TASK PROMPT:
For this exercise, the reply is the listing below, reproduced exactly.

THE DATA:

Lemma execute_target h q : ∃ t, execute s h q = Execute (Some q) t ∧ ∀ x, t = Some x → x = (h, q).
Proof. unfold execute. eexists; split; [done|]. case_match; intros x Hx; by simplify_eq. Qed.

Lemma resolve_hash_only nw r c st h o st' :
  persisted r = Some h →
  (let '(cached, b) := handle_apq_request_with_cache sha256 parse depth nw r s c (apq_backend st) in
   let st := {| apq_backend := b; global_backend := global_backend st |} in
   match cached with
   | Some ((_ :: _) as response) =>
       match get_persisted_query h b with
       | Some (String _ _ as text) => if field_gate text then Ok (Served response, st) else Ok (Forbidden, st)
       | _ => Ok (Served response, st)
       end
   | _ => match lookup_query h st with
          | Some (String _ _ as q) => Ok (execute s h q, st)
          | _ => Ok (Refuse "PERSISTED_QUERY_NOT_FOUND", st)
          end
   end) = Ok (o, st') → resolved r st o st'.
Proof.
  intros Hp. pose proof (handle_texts nw r c (apq_backend st)) as Et.
  pose proof (handle_responses nw r c (apq_backend st)) as Er.
  destruct (handle_apq_request_with_cache _ _ _ _ _ _ _ _) as [cached b]. cbn in Et, Er.
  set (st1 := {| apq_backend := b; global_backend := global_backend st |}).
  assert (texts st1 = texts st) as E1 by (subst st1; cbn; by rewrite Et).
  assert (∀ q, lookup_query h st1 = Some q → ∀ t, (∀ x, t = Some x → x = (h, q)) →
    resolved r st (Execute (Some q) t) st1) as Hk.
  { intros q Hq t Ht. eapply resolved_known; eauto. by rewrite <- (lookup_texts st1 st h E1). }
  cbv zeta. fold st1.
  destruct (lookup_query h st1) as [[|a q]|] eqn:Hl; cycle 1.
  { destruct (execute_target h (String a q)) as (t & -> & Ht).
    repeat case_match; intros [= <- <-]; try (by apply resolved_served); by apply Hk. }
  all: repeat case_match; intros [= <- <-]; by apply resolved_served.
Qed.
(* ===== verification/OrderText.v ===== *)
(** * A text as a list of sort keys ([_order_by_string_sql] of [db.py])

    The regular expression of a key is written as the scan it makes: a name, then up to
    two qualified names, an optional direction and an optional order of nulls, up to a
    comma or the end.  What follows a name tells where it ends, so no shorter reading of
    a part lets the rest match, and the scan has nothing to go back on. *)
From stdpp Require Import base decidable strings list.
From Stdlib Require Import ZArith Lia Ascii.
From S2P Require Import Prelude PyVal Sql Regex.

Local Open Scope py_scope.

Definition is_blank (c : ascii) : bool := in_class (Class false space_class) c.

Fixpoint skip_blanks (s : string) : string :=
  match s with
  | String c s' => if is_blank c then skip_blanks s' else s
  | EmptyString => EmptyString
  end.

(** ** [_ORDER_NAME] *)

Definition name_start (c : ascii) : bool := Str.is_alpha c || Ascii.eqb c "_".
Definition name_char (c : ascii) : bool := name_start c || Str.is_digit c || Ascii.eqb c "$".

(** The characters of a plain name, and the rest. *)
Fixpoint plain_name (s : string) : string * string :=
  match s with
  | String c s' => if name_char c then let '(n, r) := plain_name s' in (String c n, r) else (EmptyString, s)
  | EmptyString => (EmptyString, EmptyString)
  end.

(** What a quoted name holds, two quotes for one, and the rest after the closing quote. *)
Fixpoint quoted_name (s : string) : option (string * string) :=
  match s with
  | EmptyString => None
  | String c s' =>
      if Ascii.eqb c Py.dquote then
        match s' with
        | String d s'' =>
            if Ascii.eqb d Py.dquote
            then match quoted_name s'' with Some (n, r) => Some (String c n, r) | None => None end
            else Some (EmptyString, s')
        | EmptyString => Some (EmptyString, s')
        end
      else if Ascii.eqb c "000" then None
      else match quoted_name s' with Some (n, r) => Some (String c n, r) | None => None end
  end.

(** One name, an unquoted one folded to lower case. *)
Definition order_name (s : string) : option (string * string) :=
  match s with
  | String c s' =>
      if Ascii.eqb c Py.dquote then
        match quoted_name s' with
        | Some (String _ _ as n, r) => Some (n, r)
        | _ => None
        end
      else if name_start c then let '(n, r) := plain_name s in Some (Str.lower n, r)
      else None
  | EmptyString => None
  end.

(** [n] more names, each after a point. *)
Fixpoint qualified (n : nat) (s : string) : list string * string :=
  match n with
  | O => ([], s)
  | S n =>
      match skip_blanks s with
      | String "." s' =>
          match order_name (skip_blanks s') with
          | Some (name, r) => let '(names, r) := qualified n r in (name :: names, r)
          | None => ([], s)
          end
      | _ => ([], s)
      end
  end.

(** ** The rest of a key *)

(** [\b] after a word. *)
Definition boundary (s : string) : bool :=
  match s with String c _ => negb (in_class (Class false word_class) c) | EmptyString => true end.

(** [\s+word\b], in any case; the word comes back in upper case. *)
Definition keyword (words : list string) (s : string) : option (string * string) :=
  match s with
  | String c _ =>
      if is_blank c then
        let s := skip_blanks s in
        match List.find (λ w, Str.starts_with w (Str.upper s)) words with
        | Some w =>
            let r := Str.drop (String.length w) s in
            if boundary r then Some (w, r) else None
        | None => None
        end
      else None
  | EmptyString => None
  end.

Definition optional (words : list string) (s : string) : option string * string :=
  match keyword words s with Some (w, r) => (Some w, r) | None => (None, s) end.

Definition nulls_keyword (s : string) : option string * string :=
  match keyword ["NULLS"] s with
  | Some (_, r) =>
      match keyword ["FIRST"; "LAST"] r with Some (w, r) => (Some w, r) | None => (None, s) end
  | None => (None, s)
  end.

Record sort_key := { names : list string; dir : option string; nulls : option string }.

(** One match of [_ORDER_KEY_RE]: the key, and the rest after a comma. *)
Definition order_key (s : string) : option (sort_key * option string) :=
  match order_name (skip_blanks s) with
  | None => None
  | Some (name, r) =>
      let '(more, r) := qualified 2 r in
      let '(d, r) := optional ["ASC"; "DESC"] r in
      let '(n, r) := nulls_keyword r in
      let k := {| names := name :: more; dir := d; nulls := n |} in
      match skip_blanks r with
      | EmptyString => Some (k, None)
      | String "," r => Some (k, Some r)
      | _ => None
      end
  end.

(** [Identifier( *names)] *)
Definition identifier (names : list string) : composable :=
  match names with [n] => Identifier n | _ => Join "." (map Identifier names) end.

Definition key_parts (k : sort_key) : composable :=
  Composed ([identifier (names k)]
              ++ match dir k with Some d => [SQL (" " +:+ d)%stdpp] | None => [] end
              ++ match nulls k with Some n => [SQL (" NULLS " +:+ n)%stdpp] | None => [] end).

(** Every key takes a character, so the length of the text is fuel enough. *)
Fixpoint order_keys (fuel : nat) (s : string) : result (list sort_key) :=
  match fuel with
  | O => Err RecursionError
  | S fuel =>
      match order_key s with
      | None => Err ValueError
      | Some (k, None) => Ok [k]
      | Some (k, Some rest) => ks ← order_keys fuel rest; Ok (k :: ks)
      end
  end.

Definition _order_by_string_sql (order_by : string) : result composable :=
  ks ← order_keys (S (String.length order_by)) order_by;
  Ok (Composed [SQL "ORDER BY "; Join ", " (map key_parts ks)]).

Example order_text_example :
  _order_by_string_sql "createdAt desc nulls last, t . name"
  = Ok (Composed [SQL "ORDER BY "; Join ", "
          [Composed [Identifier "createdat"; SQL " DESC"; SQL " NULLS LAST"];
           Composed [Join "." [Identifier "t"; Identifier "name"]]]]).
Proof. vm_compute. reflexivity. Qed.

Example order_text_refused :
  map _order_by_string_sql ["a; drop table x"; "lower(a)"; "1"; ""; "a,"; "a ascii"; "a.b.c.d"]
  = repeat (Err ValueError) 7.
Proof. vm_compute. reflexivity. Qed.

ANSWER SECTION:
Lemma execute_target h q : ∃ t, execute s h q = Execute (Some q) t ∧ ∀ x, t = Some x → x = (h, q).
Proof. unfold execute. eexists; split; [done|]. case_match; intros x Hx; by simplify_eq. Qed.

Lemma resolve_hash_only nw r c st h o st' :
  persisted r = Some h →
  (let '(cached, b) := handle_apq_request_with_cache sha256 parse depth nw r s c (apq_backend st) in
   let st := {| apq_backend := b; global_backend := global_backend st |} in
   match cached with
   | Some ((_ :: _) as response) =>
       match get_persisted_query h b with
       | Some (String _ _ as text) => if field_gate text then Ok (Served response, st) else Ok (Forbidden, st)
       | _ => Ok (Served response, st)
       end
   | _ => match lookup_query h st with
          | Some (String _ _ as q) => Ok (execute s h q, st)
          | _ => Ok (Refuse "PERSISTED_QUERY_NOT_FOUND", st)
          end
   end) = Ok (o, st') → resolved r st o st'.
Proof.
  intros Hp. pose proof (handle_texts nw r c (apq_backend st)) as Et.
  pose proof (handle_responses nw r c (apq_backend st)) as Er.
  destruct (handle_apq_request_with_cache _ _ _ _ _ _ _ _) as [cached b]. cbn in Et, Er.
  set (st1 := {| apq_backend := b; global_backend := global_backend st |}).
  assert (texts st1 = texts st) as E1 by (subst st1; cbn; by rewrite Et).
  assert (∀ q, lookup_query h st1 = Some q → ∀ t, (∀ x, t = Some x → x = (h, q)) →
    resolved r st (Execute (Some q) t) st1) as Hk.
  { intros q Hq t Ht. eapply resolved_known; eauto. by rewrite <- (lookup_texts st1 st h E1). }
  cbv zeta. fold st1.
  destruct (lookup_query h st1) as [[|a q]|] eqn:Hl; cycle 1.
  { destruct (execute_target h (String a q)) as (t & -> & Ht).
    repeat case_match; intros [= <- <-]; try (by apply resolved_served); by apply Hk. }
  all: repeat case_match; intros [= <- <-]; by apply resolved_served.
Qed.
(* ===== verification/OrderText.v ===== *)
(** * A text as a list of sort keys ([_order_by_string_sql] of [db.py])

    The regular expression of a key is written as the scan it makes: a name, then up to
    two qualified names, an optional direction and an optional order of nulls, up to a
    comma or the end.  What follows a name tells where it ends, so no shorter reading of
    a part lets the rest match, and the scan has nothing to go back on. *)
From stdpp Require Import base decidable strings list.
From Stdlib Require Import ZArith Lia Ascii.
From S2P Require Import Prelude PyVal Sql Regex.

Local Open Scope py_scope.

Definition is_blank (c : ascii) : bool := in_class (Class false space_class) c.

Fixpoint skip_blanks (s : string) : string :=
  match s with
  | String c s' => if is_blank c then skip_blanks s' else s
  | EmptyString => EmptyString
  end.

(** ** [_ORDER_NAME] *)

Definition name_start (c : ascii) : bool := Str.is_alpha c || Ascii.eqb c "_".
Definition name_char (c : ascii) : bool := name_start c || Str.is_digit c || Ascii.eqb c "$".

(** The characters of a plain name, and the rest. *)
Fixpoint plain_name (s : string) : string * string :=
  match s with
  | String c s' => if name_char c then let '(n, r) := plain_name s' in (String c n, r) else (EmptyString, s)
  | EmptyString => (EmptyString, EmptyString)
  end.

(** What a quoted name holds, two quotes for one, and the rest after the closing quote. *)
Fixpoint quoted_name (s : string) : option (string * string) :=
  match s with
  | EmptyString => None
  | String c s' =>
      if Ascii.eqb c Py.dquote then
        match s' with
        | String d s'' =>
            if Ascii.eqb d Py.dquote
            then match quoted_name s'' with Some (n, r) => Some (String c n, r) | None => None end
            else Some (EmptyString, s')
        | EmptyString => Some (EmptyString, s')
        end
      else if Ascii.eqb c "000" then None
      else match quoted_name s' with Some (n, r) => Some (String c n, r) | None => None end
  end.

(** One name, an unquoted one folded to lower case. *)
Definition order_name (s : string) : option (string * string) :=
  match s with
  | String c s' =>
      if Ascii.eqb c Py.dquote then
        match quoted_name s' with
        | Some (String _ _ as n, r) => Some (n, r)
        | _ => None
        end
      else if name_start c then let '(n, r) := plain_name s in Some (Str.lower n, r)
      else None
  | EmptyString => None
  end.

(** [n] more names, each after a point. *)
Fixpoint qualified (n : nat) (s : string) : list string * string :=
  match n with
  | O => ([], s)
  | S n =>
      match skip_blanks s with
      | String "." s' =>
          match order_name (skip_blanks s') with
          | Some (name, r) => let '(names, r) := qualified n r in (name :: names, r)
          | None => ([], s)
          end
      | _ => ([], s)
      end
  end.

(** ** The rest of a key *)

(** [\b] after a word. *)
Definition boundary (s : string) : bool :=
  match s with String c _ => negb (in_class (Class false word_class) c) | EmptyString => true end.

(** [\s+word\b], in any case; the word comes back in upper case. *)
Definition keyword (words : list string) (s : string) : option (string * string) :=
  match s with
  | String c _ =>
      if is_blank c then
        let s := skip_blanks s in
        match List.find (λ w, Str.starts_with w (Str.upper s)) words with
        | Some w =>
            let r := Str.drop (String.length w) s in
            if boundary r then Some (w, r) else None
        | None => None
        end
      else None
  | EmptyString => None
  end.

Definition optional (words : list string) (s : string) : option string * string :=
  match keyword words s with Some (w, r) => (Some w, r) | None => (None, s) end.

Definition nulls_keyword (s : string) : option string * string :=
  match keyword ["NULLS"] s with
  | Some (_, r) =>
      match keyword ["FIRST"; "LAST"] r with Some (w, r) => (Some w, r) | None => (None, s) end
  | None => (None, s)
  end.

Record sort_key := { names : list string; dir : option string; nulls : option string }.

(** One match of [_ORDER_KEY_RE]: the key, and the rest after a comma. *)
Definition order_key (s : string) : option (sort_key * option string) :=
  match order_name (skip_blanks s) with
  | None => None
  | Some (name, r) =>
      let '(more, r) := qualified 2 r in
      let '(d, r) := optional ["ASC"; "DESC"] r in
      let '(n, r) := nulls_keyword r in
      let k := {| names := name :: more; dir := d; nulls := n |} in
      match skip_blanks r with
      | EmptyString => Some (k, None)
      | String "," r => Some (k, Some r)
      | _ => None
      end
  end.

(** [Identifier( *names)] *)
Definition identifier (names : list string) : composable :=
  match names with [n] => Identifier n | _ => Join "." (map Identifier names) end.

Definition key_parts (k : sort_key) : composable :=
  Composed ([identifier (names k)]
              ++ match dir k with Some d => [SQL (" " +:+ d)%stdpp] | None => [] end
              ++ match nulls k with Some n => [SQL (" NULLS " +:+ n)%stdpp] | None => [] end).

(** Every key takes a character, so the length of the text is fuel enough. *)
Fixpoint order_keys (fuel : nat) (s : string) : result (list sort_key) :=
  match fuel with
  | O => Err RecursionError
  | S fuel =>
      match order_key s with
      | None => Err ValueError
      | Some (k, None) => Ok [k]
      | Some (k, Some rest) => ks ← order_keys fuel rest; Ok (k :: ks)
      end
  end.

Definition _order_by_string_sql (order_by : string) : result composable :=
  ks ← order_keys (S (String.length order_by)) order_by;
  Ok (Composed [SQL "ORDER BY "; Join ", " (map key_parts ks)]).

Example order_text_example :
  _order_by_string_sql "createdAt desc nulls last, t . name"
  = Ok (Composed [SQL "ORDER BY "; Join ", "
          [Composed [Identifier "createdat"; SQL " DESC"; SQL " NULLS LAST"];
           Composed [Join "." [Identifier "t"; Identifier "name"]]]]).
Proof. vm_compute. reflexivity. Qed.

Example order_text_refused :
  map _order_by_string_sql ["a; drop table x"; "lower(a)"; "1"; ""; "a,"; "a ascii"; "a.b.c.d"]
  = repeat (Err ValueError) 7.
Proof. vm_compute. reflexivity. Qed.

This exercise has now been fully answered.